#### PROVIDED MATERIAL
(** * Smart traffic signal: the schedulers and the accident notifier

    A shallow embedding of the three programs of the repository:

    - [Ambulance]: [ambulance_detection/detect_ambulance.py], the fixed-time
      four-way rotation that an ambulance preempts, with its per-direction
      cooldown dictionary;
    - [Light]: [vehicle_detection/light.py], the rotation whose green times
      are computed from vehicle counts;
    - [Accident]: [roadsafety_website/detection.py], the video loop that
      places the emergency call.

    Python integers are [Z]; dictionaries keyed by direction names are
    [gmap string Z]; everything the programs print, log, read or display is
    an event of a trace, in program order.  What lies outside the programs
    (the image files, the detectors, the keyboard, the telephone service) is
    an input of the model. *)

From Stdlib Require Import ZArith List Lia QArith.
From stdpp Require Import gmap strings list fin_maps pretty.

(* ===================================================================== *)
(** * Part I: the programs *)
(* ===================================================================== *)

(** Python's [range(start, stop, -1)]: [start, start-1, ..., stop+1]. *)
Definition range_down (start stop : Z) : list Z :=
  (λ k : nat, (start - Z.of_nat k)%Z) <$> seq 0 (Z.to_nat (start - stop)).

(** The three colours a signal is drawn in. *)
Inductive Color := red | yellow | green.
(** X11: the publisher's own node is skipped by the forecast cycle, and
    every call of a forecast cycle is about a node of the list other than
    the publisher's own; a forecast cycle writes no output value and no log
    line. *)
Theorem UpdateForecast_ignores_publisher_node
    (PublisherNodeID : string)
    (GetDailyForecast : string -> string -> string -> result DailyForecast)
    (weatherApp : WeatherApp) (nodes : list standard.Node) :
  UpdateForecast PublisherNodeID GetDailyForecast weatherApp nodes
  = UpdateForecast PublisherNodeID GetDailyForecast weatherApp
      (city_nodes PublisherNodeID nodes)
  /\ Forall (fun call =>
               is_output_value call = false
               /\ exists node,
                    call_node call = Some node /\ In node nodes
                    /\ standard.ID node <> PublisherNodeID)
       (UpdateForecast PublisherNodeID GetDailyForecast weatherApp nodes).
Proof.
  unfold UpdateForecast. split; [apply UpdateForecast_loop_city_nodes|].
  apply Forall_forall. intros call Hcall.
  apply list_elem_of_In, UpdateForecast_loop_shape in Hcall.
  destruct Hcall as (node & Hnode & Hin & Hcity & Hkind).
  split; [exact Hkind|]. exists node. auto.
Qed.

(** X12: for a forecast list that is not empty, the list published to
    (temperature, "min") has one entry more than there are forecasts, and
    its last two entries, the max and the min temperature of the last
    forecast, carry the same timestamp. *)
Theorem UpdateForecast_min_list_length
    (node : standard.Node) (forecasts : list Forecast)
    (minTempList : standard.HistoryList) :
  forecasts <> [] ->
  In (publisher.UpdateForecast node standard.IOTypeTemperature "min" minTempList)
     (UpdateForecast_values node forecasts) ->
  length minTempList = S (length forecasts)
  /\ exists front final,
       last forecasts = Some final
       /\ minTempList = (front ++ [max_entry final; min_entry final])%list
       /\ standard.Timestamp (max_entry final) = standard.Timestamp (min_entry final).
Proof.
  intros Hforecasts. unfold UpdateForecast_values.
  rewrite forecast_lists_spec. cbn [In].
  intros [H|[H|[H|[]]]]; try discriminate H.
  injection H as <-.
  destruct (last forecasts) as [final|] eqn:Hlast;
    [|apply last_None in Hlast; contradiction].
  split.
  - rewrite length_app, length_map. cbn [length]. lia.
  - apply last_Some in Hlast. destruct Hlast as [init ->].
    exists (map max_entry init), final.
    split; [reflexivity|].
    split; [|reflexivity].
    rewrite map_app, <- app_assoc. reflexivity.
Qed.

Lemma UpdateForecast_min_list_length_witness :
  length [ {| standard.Timestamp := 1600000000; standard.HistValue := "21.5" |};
           {| standard.Timestamp := 1600086400; standard.HistValue := "19.0" |};
           {| standard.Timestamp := 1600086400; standard.HistValue := "9.5" |} ]
  = S (length [Scenario.monday; Scenario.tuesday]).
Proof.
  refine (proj1 (UpdateForecast_min_list_length Scenario.amsterdam
                   [Scenario.monday; Scenario.tuesday] _ _ _)).
  - discriminate.
  - do 2 right. left. reflexivity.
Defined.

(** X13: for forecast dates that fit in 64 bits, the list published to
    (weather, "forecast") has one entry per forecast, in the order of the
    forecast list: its timestamps are the forecast dates and its values the
    first description of each forecast, the empty string where a forecast
    has none. *)
Theorem UpdateForecast_weather_list
    (node : standard.Node) (forecasts : list Forecast)
    (weatherList : standard.HistoryList) :
  Forall (fun forecast => - 2 ^ 63 <= Date forecast < 2 ^ 63) forecasts ->
  In (publisher.UpdateForecast node standard.IOTypeWeather ForecastWeatherInst weatherList)
     (UpdateForecast_values node forecasts) ->
  map standard.Timestamp weatherList = map Date forecasts
  /\ map standard.HistValue weatherList
     = map (fun forecast =>
              match DayWeather forecast with
              | [] => ""
              | first :: _ => Description first
              end) forecasts.
Proof.
  intros Hdates. unfold UpdateForecast_values.
  rewrite forecast_lists_spec. cbn [In].
  intros [H|[H|[H|[]]]]; try discriminate H.
  injection H as <-. split.
  - apply map_Timestamp_weather_entry. exact Hdates.
  - rewrite map_map. apply map_ext. intros forecast.
    cbn. destruct (DayWeather forecast); reflexivity.
Qed.
Inductive Logged : Type :=
| logged_text (s : string)
| logged_editor (editor : Editor)
| logged_reason (reason : Reason)
| logged_stack (reason : Reason).   (* the value of [reason.stack] *)

Inductive Settled (V : Type) : Type :=
| fulfilled (value : V)
| rejected (reason : Reason).
Arguments fulfilled {V} value.
Arguments rejected {V} reason.

(** Modelled from the spec: how [ClassicEditor.create] ended; the class is
    the framework's and not among the sources.  An editor is handed out
    only after every plugin was initialised; a creation that fails does so
    before or after the plugins' [init()] ran. *)
Inductive Creation : Type :=
| created (editor : Editor)
| failed (reason : Reason) (initialised : bool).

Inductive AppCall : Type :=
| document_querySelector (selectors : string)
| ClassicEditor_create (element : Element) (config : EditorConfig)
| console_log (arguments : list Logged)
| console_error (arguments : list Logged)
| window_editor_assign (editor : Editor)   (* [window.editor = editor] *)
| plugin (c : Timestamp.PluginCall E).     (* a call of [Timestamp.init] *)

Definition Reply (c : AppCall) : Type :=
  match c with
  | document_querySelector _ => Element
  | ClassicEditor_create _ _ => Creation
  | plugin c => Timestamp.Reply E c
  | _ => unit
  end.

(** A script of the plugin, run as part of the application. *)
Fixpoint within {A} (p : Script (Timestamp.Reply E) A) : Script Reply A :=
  match p with
  | Done a => Done a
  | Ask op next => Ask (Reply := Reply) (plugin op) (fun r => within (next r))
  end.

(** [promise.then( onFulfilled )]: a rejection passes through untouched. *)
Definition then_ {V W} (promise : Script Reply (Settled V))
    (onFulfilled : V -> Script Reply W) : Script Reply (Settled W) :=
  let* settled := promise in
  match settled with
  | fulfilled value => let* w := onFulfilled value in Done (fulfilled w)
  | rejected reason => Done (rejected reason)
  end.
Lemma matching_poll_is_never_timed_out_witness :
  run_events (WaitForServiceStatus 1%N SERVICE_STOPPED 100) slow_stop_world
  = Some (true, [EvQuery 1%N 0 true SERVICE_STOPPED]) ∧
  (∀ t, EvQuery 1%N t true SERVICE_STOPPED ∈ [EvQuery 1%N 0 true SERVICE_STOPPED] ->
        true = true) ∧
  (EvTimeout SERVICE_STOPPED ∈ [EvQuery 1%N 0 true SERVICE_STOPPED] ->
   ∀ t ok st, EvQuery 1%N t ok st ∈ [EvQuery 1%N 0 true SERVICE_STOPPED] ->
              ok = true ∧ st ≠ SERVICE_STOPPED) ∧
  (∀ fuel start w0,
     r_ok (os w0 (calls w0)) = true ->
     r_state (os w0 (calls w0)) = SERVICE_STOPPED ->
     ∃ w1, wait_loop (S fuel) 1%N SERVICE_STOPPED 100 start w0 = Some (true, w1)).
Proof.
  assert (Hrun : run_events (WaitForServiceStatus 1%N SERVICE_STOPPED 100) slow_stop_world
                 = Some (true, [EvQuery 1%N 0 true SERVICE_STOPPED]))
    by (vm_compute; reflexivity).
  split; [exact Hrun |].
  exact (matching_poll_is_never_timed_out 1%N SERVICE_STOPPED 100 slow_stop_world
           true [EvQuery 1%N 0 true SERVICE_STOPPED] Hrun).
Defined.

(** C10.  Whatever the timeout, a wait issues at least one status query
    before it returns.  With a timeout of 0 it issues exactly one and
    never sleeps; it returns [true] when that query succeeds and reports
    the target and [false] otherwise, on the timeout message when the
    query succeeded. *)
Theorem wait_queries_at_least_once h T w :
  (∀ timeout, ∃ b evs,
     run_events (WaitForServiceStatus h T timeout) w = Some (b, evs) ∧
     (1 <= count is_query evs)%nat) ∧
  (∃ b evs,
     run_events (WaitForServiceStatus h T 0) w = Some (b, evs) ∧
     count is_query evs = 1%nat ∧
     count is_sleep evs = 0%nat ∧
     b = (r_ok (os w (calls w)) && (r_state (os w (calls w)) =? T)) ∧
     (r_ok (os w (calls w)) = true -> r_state (os w (calls w)) ≠ T ->
      last evs = Some (EvTimeout T))).
Proof.
  split.
  - intros timeout.
    destruct (WaitForServiceStatus_run h T timeout w)
      as (b & evs & w' & _ & Hev & _ & Hp).
    exists b, evs. split; [done |].
    rewrite (polls_counts _ _ _ _ _ _ _ _ _ _ Hp). lia.
  - destruct (WaitForServiceStatus_run h T 0 w)
      as (b & evs & w' & _ & Hev & _ & Hp).
    exists b, evs. split; [done |].
    destruct (polls_single _ _ _ _ _ _ _ _ _ _ Hp) as ([Hq Hs] & Hb & Hlast).
    + lia.
    + by rewrite Z.sub_diag, duration_cast_ms_0.
    + done.
Qed.

(** ** StopServiceByName and StartServiceByName *)

Lemma released_two (w w' : World) :
  issued w' = N.succ (N.succ (issued w)) ->
  open_handles w' =
    (({[N.succ (N.succ (issued w))]} ∪ ({[N.succ (issued w)]} ∪ open_handles w))
       ∖ {[N.succ (N.succ (issued w))]}) ∖ {[N.succ (issued w)]} ->
  released w w'.
Proof.
  intros Hi Ho. split; [lia |]. intros h. rewrite Hi, Ho.
  rewrite !elem_of_difference, !elem_of_union, !elem_of_singleton.
  assert (((issued w < h <= N.succ (N.succ (issued w)))%N) <->
          h = N.succ (issued w) ∨ h = N.succ (N.succ (issued w))) as -> by lia.
  tauto.
Qed.

Lemma released_one (w w' : World) :
  issued w' = N.succ (issued w) ->
  open_handles w' = ({[N.succ (issued w)]} ∪ open_handles w) ∖ {[N.succ (issued w)]} ->
  released w w'.
Proof.
  intros Hi Ho. split; [lia |]. intros h. rewrite Hi, Ho.
  rewrite !elem_of_difference, !elem_of_union, !elem_of_singleton.
  assert (((issued w < h <= N.succ (issued w))%N) <-> h = N.succ (issued w)) as -> by lia.
  tauto.
Qed.

Lemma released_none (w w' : World) :
  issued w' = issued w -> open_handles w' = open_handles w -> released w w'.
Proof.
  intros Hi Ho. split; [lia |]. intros h. rewrite Hi, Ho.
  split; [intros ?; split; [done | lia] | tauto].
Qed.

(** [StopServiceByName] returns in every world, along one of the paths
    of [stop_path], with every handle it opened closed again. *)
Lemma StopServiceByName_path name w :
  ∃ b w' evs,
    StopServiceByName name w = Some (b, w') ∧
    trace w' = trace w ++ evs ∧
    stop_path (os w) name (calls w) (issued w) b evs (issued w') ∧
    os w' = os w ∧
    released w w'.
Proof.
  unfold StopServiceByName. step.
  destruct (r_ok (os w (calls w))) eqn:H0; step.
  2:{ eexists _, _, _. split; [reflexivity |].
      split; [simpl; rewrite <- !app_assoc; reflexivity |].
      split; [by apply stop_no_manager |]. split; [done |].
      by apply released_none. }
  destruct (r_ok (os w (S (calls w)))) eqn:H1; step.
  2:{ eexists _, _, _. split; [reflexivity |].
      split; [simpl; rewrite <- !app_assoc; reflexivity |].
      split; [by apply stop_no_service |]. split; [done |].
      by apply released_one. }
  set (wait := WaitForServiceStatus _ _ _).
  assert (Hwait : ∀ ok w0,
    os w0 = os w -> calls w0 = S (S (S (calls w))) ->
    issued w0 = N.succ (N.succ (issued w)) ->
    open_handles w0 = {[N.succ (N.succ (issued w))]} ∪ ({[N.succ (issued w)]} ∪ open_handles w) ->
    trace w0 = trace w ++
      [EvOpenSCManager SC_MANAGER_CONNECT (N.succ (issued w));
       EvOpenService (N.succ (issued w)) name (Z.lor SERVICE_STOP SERVICE_QUERY_STATUS)
         (N.succ (N.succ (issued w)));
       EvControlService (N.succ (N.succ (issued w))) SERVICE_CONTROL_STOP ok;
       EvCout "Stop request sent. Waiting for service to terminate..."] ->
    ok = r_ok (os w (S (S (calls w)))) ->
    r_ok (os w (S (S (calls w)))) = true
      ∨ r_err (os w (S (S (calls w)))) = ERROR_SERVICE_NOT_ACTIVE ->
    ∃ b w' evs,
      match
        match wait w0 with
        | Some (a, w'0) =>
            Some (a, log (EvClose (N.succ (N.succ (issued w))))
                       (release (N.succ (N.succ (issued w))) (tick 0 w'0)))
        | None => None
        end
      with
      | Some (a, w'0) =>
          Some (a, log (EvClose (N.succ (issued w)))
                     (release (N.succ (issued w)) (tick 0 w'0)))
      | None => None
      end = Some (b, w') ∧
      trace w' = trace w ++ evs ∧
      stop_path (os w) name (calls w) (issued w) b evs (issued w') ∧
      os w' = os w ∧ released w w').
  { intros ok w0 Hos Hcalls Hissued Hopen Htrace Hok Hgo. subst wait.
    destruct (WaitForServiceStatus_polls (N.succ (N.succ (issued w)))
                SERVICE_STOPPED default_timeout w0)
      as (b & w1 & evs & Hrun & Etr & Hp & Ho1 & Hi1 & Hh1).
    rewrite Hrun. eexists b, _, _. split; [reflexivity |].
    split; [simpl; rewrite Etr, Htrace, <- !app_assoc; reflexivity |].
    split.
    { simpl. rewrite Hi1, Hissued, Hok. eapply stop_waited; [done | done | done |].
      rewrite Hos, Hcalls in Hp. exact Hp. }
    split; [simpl; by rewrite Ho1 |].
    apply released_two; simpl; [by rewrite Hi1 | by rewrite Hh1, Hopen]. }
  destruct (r_ok (os w (S (S (calls w))))) eqn:H2; step.
  - apply (Hwait true); simpl; rewrite <- ?app_assoc; auto.
  - destruct (r_err (os w (S (S (calls w)))) =? ERROR_SERVICE_NOT_ACTIVE) eqn:Herr; step.
    + apply Z.eqb_eq in Herr. apply (Hwait false); simpl; rewrite <- ?app_assoc; auto.
    + apply Z.eqb_neq in Herr.
      eexists _, _, _. split; [reflexivity |].
      split; [simpl; rewrite <- !app_assoc; reflexivity |].
      split; [by apply stop_rejected |]. split; [done |].
      by apply released_two.
Qed.

(** [StartServiceByName] returns in every world, along one of the paths
    of [start_path], with every handle it opened closed again. *)
Lemma StartServiceByName_path name w :
  ∃ b w' evs,
    StartServiceByName name w = Some (b, w') ∧
    trace w' = trace w ++ evs ∧
    start_path (os w) name (calls w) (issued w) b evs (issued w') ∧
    os w' = os w ∧
    released w w'.
Proof.
  unfold StartServiceByName. step.
  destruct (r_ok (os w (calls w))) eqn:H0; step.
  2:{ eexists _, _, _. split; [reflexivity |].
      split; [simpl; rewrite <- !app_assoc; reflexivity |].
      split; [by apply start_no_manager |]. split; [done |].
      by apply released_none. }
  destruct (r_ok (os w (S (calls w)))) eqn:H1; step.
  2:{ eexists _, _, _. split; [reflexivity |].
      split; [simpl; rewrite <- !app_assoc; reflexivity |].
      split; [by apply start_no_service |]. split; [done |].
      by apply released_one. }
  destruct (r_ok (os w (S (S (calls w))))) eqn:H2; step.
  - match goal with
    | |- context [WaitForServiceStatus ?h ?T ?t ?w0] =>
        destruct (WaitForServiceStatus_polls h T t w0)
          as (b & w1 & evs & Hrun & Etr & Hp & Ho1 & Hi1 & Hh1)
    end.
    rewrite Hrun. simpl in *. eexists b, _, _. split; [reflexivity |].
    split; [simpl; rewrite Etr, <- !app_assoc; reflexivity |].
    split; [simpl; rewrite Hi1; by eapply start_waited |].
    split; [simpl; by rewrite Ho1 |].
    apply released_two; simpl; [by rewrite Hi1 | by rewrite Hh1].
  - destruct (r_err (os w (S (S (calls w)))) =? ERROR_SERVICE_ALREADY_RUNNING) eqn:Herr; step.
    + apply Z.eqb_eq in Herr.
      eexists _, _, _. split; [reflexivity |].
      split; [simpl; rewrite <- !app_assoc; reflexivity |].
      split; [by apply start_already_running |]. split; [done |].
      by apply released_two.
    + apply Z.eqb_neq in Herr.
      eexists _, _, _. split; [reflexivity |].
      split; [simpl; rewrite <- !app_assoc; reflexivity |].
      split; [by apply start_rejected |]. split; [done |].
      by apply released_two.
Qed.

#### YOUR OBJECTIVE
Please copy the line that contains "split; [by apply start_rejected" and each line after it through the end of the records, exactly, and no other lines.

#### RESPONSE AREA
      split; [by apply start_rejected |]. split; [done |].
      by apply released_two.
Qed.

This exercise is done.